# Task to carry out
When a line of the entries below contains "right", it counts once; state how many such lines there are and nothing else.

# The data
(** * ProgProject4: a two-field locked record replayed by trace players

    Shallow embedding of [src/main.cpp] and the properties its specification
    states about it.

    The C++ [int] is modelled as [Z] (no claim below depends on 32-bit
    wrap-around of field values), [size_t] as [Z] reduced modulo [2^64],
    [std::string] as [string], [std::vector] as [list], [std::array<T,2>] as
    a pair.  The methods of [SafeStruct] are written once, as small programs
    over the primitive effects they perform (mutex lock and unlock,
    [std::lock], array load and store).  Two readings of these programs are
    given: [run], which plays one program alone against the record, and
    [step], the interleaving semantics of several threads that share it. *)

From Stdlib Require Import ZArith Lia Ascii String QArith Floats.
From stdpp Require Import base tactics option list relations.

Local Open Scope Z_scope.

(** ** [std::array<T, 2>] *)

Module Array2.

Definition t (A : Type) : Type := (A * A)%type.

(** [a.size()] *)
Definition size : nat := 2.

(** [a[i]], for an index already checked to lie in [0, 2). *)
Definition at_ {A : Type} (a : t A) (i : Z) : A :=
  if i =? 0 then fst a else snd a.

(** [a[i] = v], for an index already checked to lie in [0, 2). *)
Definition assign {A : Type} (a : t A) (i : Z) (v : A) : t A :=
  if i =? 0 then (v, snd a) else (fst a, v).

End Array2.

(** ** The shared record *)

(** [class SafeStruct]: [data{0, 0}] and one [std::mutex] per field.  A
    mutex is modelled by its locked flag. *)
Record SafeStruct : Type := mkSafeStruct {
  data : Array2.t Z;
  mutexes : Array2.t bool
}.

(** A default-constructed [SafeStruct]. *)
Definition SafeStruct_init : SafeStruct :=
  {| data := (0, 0); mutexes := (false, false) |}.

Definition locked (s : SafeStruct) (m : Z) : bool := Array2.at_ (mutexes s) m.

Definition acquire (m : Z) (s : SafeStruct) : SafeStruct :=
  {| data := data s; mutexes := Array2.assign (mutexes s) m true |}.

Definition release (m : Z) (s : SafeStruct) : SafeStruct :=
  {| data := data s; mutexes := Array2.assign (mutexes s) m false |}.

Definition write (f v : Z) (s : SafeStruct) : SafeStruct :=
  {| data := Array2.assign (data s) f v; mutexes := mutexes s |}.

(** ** Programs over the record *)

(** The state of a call to [std::lock(lock0, lock1)].  The library locks one
    mutex with a blocking [lock()], then calls [try_lock()] on the other; when
    that fails it unlocks the one it holds and starts again.  [Want i]: holds
    nothing, about to block on mutex [i].  [Hold i]: holds mutex [i], about to
    try the other one. *)
Inductive phase : Type :=
| Want (i : Z)
| Hold (i : Z).

Definition other (i : Z) : Z := if i =? 0 then 1 else 0.

Inductive prog (A : Type) : Type :=
| Ret (a : A)
| Lock (m : Z) (k : prog A)
| Unlock (m : Z) (k : prog A)
| StdLock (ph : phase) (k : prog A)
| Load (f : Z) (k : Z -> prog A)
| Store (f : Z) (v : Z) (k : prog A).

Arguments Ret {A} a.
Arguments Lock {A} m k.
Arguments Unlock {A} m k.
Arguments StdLock {A} ph k.
Arguments Load {A} f k.
Arguments Store {A} f v k.

Fixpoint bind {A B : Type} (p : prog A) (q : A -> prog B) : prog B :=
  match p with
  | Ret a => q a
  | Lock m k => Lock m (bind k q)
  | Unlock m k => Unlock m (bind k q)
  | StdLock ph k => StdLock ph (bind k q)
  | Load f k => Load f (fun v => bind (k v) q)
  | Store f v k => Store f v (bind k q)
  end.

Notation "x <- p ;; q" := (bind p (fun x => q))
  (at level 100, p at next level, right associativity).
Notation "p ;; q" := (bind p (fun _ => q))
  (at level 100, right associativity).

Definition lock (m : Z) : prog unit := Lock m (Ret tt).
Definition unlock (m : Z) : prog unit := Unlock m (Ret tt).
Definition std_lock : prog unit := StdLock (Want 0) (Ret tt).
Definition load (f : Z) : prog Z := Load f Ret.
Definition store (f v : Z) : prog unit := Store f v (Ret tt).

(** ** [std::to_string(int)] *)

Definition digit_char (d : Z) : ascii := ascii_of_nat (48 + Z.to_nat d).

(** The decimal digits of [n], most significant first, in front of [acc];
    [fuel] bounds the number of digits. *)
Fixpoint digits_of (fuel : nat) (n : Z) (acc : string) : string :=
  match fuel with
  | O => acc
  | S fuel' =>
      let acc' := String (digit_char (n mod 10)) acc in
      if n <? 10 then acc' else digits_of fuel' (n / 10) acc'
  end.

Definition to_string (val : Z) : string :=
  let neg := val <? 0 in
  let uval := if neg then - val else val in
  let ds := digits_of (S (Z.to_nat (Z.log2 uval))) uval EmptyString in
  if neg then String "-"%char ds else ds.

(** ** Methods of [SafeStruct] *)

(** [void set(int field, int value)] *)
Definition set (field value : Z) : prog unit :=
  if (field <? 0) || (field >=? Z.of_nat Array2.size) then Ret tt
  else
    lock field ;;
    store field value ;;
    unlock field.

(** [int get(int field) const] *)
Definition get (field : Z) : prog Z :=
  if (field <? 0) || (field >=? Z.of_nat Array2.size) then Ret 0
  else
    lock field ;;
    v <- load field ;;
    unlock field ;;
    Ret v.

(** [explicit operator std::string() const]: both locks are taken with
    [std::lock]; they are released in reverse order of construction once the
    string is built. *)
Definition to_std_string : prog string :=
  std_lock ;;
  d0 <- load 0 ;;
  d1 <- load 1 ;;
  let r := (to_string d0 ++ " " ++ to_string d1)%string in
  unlock 1 ;;
  unlock 0 ;;
  Ret r.

(** ** Traces *)

Inductive Op : Type := READ | WRITE | STR.

Record Action : Type := mkAction {
  op : Op;
  field : Z;
  value : Z
}.

(** The member initialisers of [struct Action]. *)
Definition Action_op (o : Op) : Action := {| op := o; field := -1; value := 0 |}.
Definition Action_op_field (o : Op) (f : Z) : Action :=
  {| op := o; field := f; value := 0 |}.

(** The body of the loop of [execute]. *)
Definition execute_one (a : Action) : prog unit :=
  match op a with
  | READ => val <- get (field a) ;; Ret tt
  | WRITE => set (field a) (value a)
  | STR => tmp <- to_std_string ;; Ret tt
  end.

(** [void execute(const std::vector<Action>& actions, SafeStruct& s)] *)
Fixpoint execute (actions : list Action) : prog unit :=
  match actions with
  | [] => Ret tt
  | a :: rest => execute_one a ;; execute rest
  end.

(** ** One program alone *)

(** [run p s]: the result and final record of [p] started on [s] with no
    other thread running, or [None] when [p] blocks on a mutex that is
    already locked (nobody is there to unlock it). *)
Fixpoint run {A : Type} (p : prog A) (s : SafeStruct) : option (A * SafeStruct) :=
  match p with
  | Ret a => Some (a, s)
  | Lock m k => if locked s m then None else run k (acquire m s)
  | Unlock m k => run k (release m s)
  | StdLock (Want i) k =>
      if locked s i then None
      else if locked s (other i) then None
      else run k (acquire (other i) (acquire i s))
  | StdLock (Hold i) k =>
      if locked s (other i) then None
      else run k (acquire (other i) s)
  | Load f k => run (k (Array2.at_ (data s) f)) s
  | Store f v k => run k (write f v s)
  end.

(** ** Several threads on one record *)

(** The steps a thread whose remaining program is [p] can take on the record
    [s], each with the record and the remaining program after it.  The empty
    list means the thread is blocked on a mutex, or has returned.  A failed
    [try_lock] inside [std::lock] releases the mutex held and starts again on
    either mutex: the library leaves the choice open. *)
Definition tsteps {A : Type} (s : SafeStruct) (p : prog A)
  : list (SafeStruct * prog A) :=
  match p with
  | Ret _ => []
  | Lock m k => if locked s m then [] else [(acquire m s, k)]
  | Unlock m k => [(release m s, k)]
  | StdLock (Want i) k =>
      if locked s i then [] else [(acquire i s, StdLock (Hold i) k)]
  | StdLock (Hold i) k =>
      if locked s (other i)
      then [(release i s, StdLock (Want 0) k); (release i s, StdLock (Want 1) k)]
      else [(acquire (other i) s, k)]
  | Load f k => [(s, k (Array2.at_ (data s) f))]
  | Store f v k => [(write f v s, k)]
  end.

(** A run in progress: the record and what is left of each thread. *)
Record config : Type := mkConfig {
  shared : SafeStruct;
  threads : list (prog unit)
}.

# Task response
2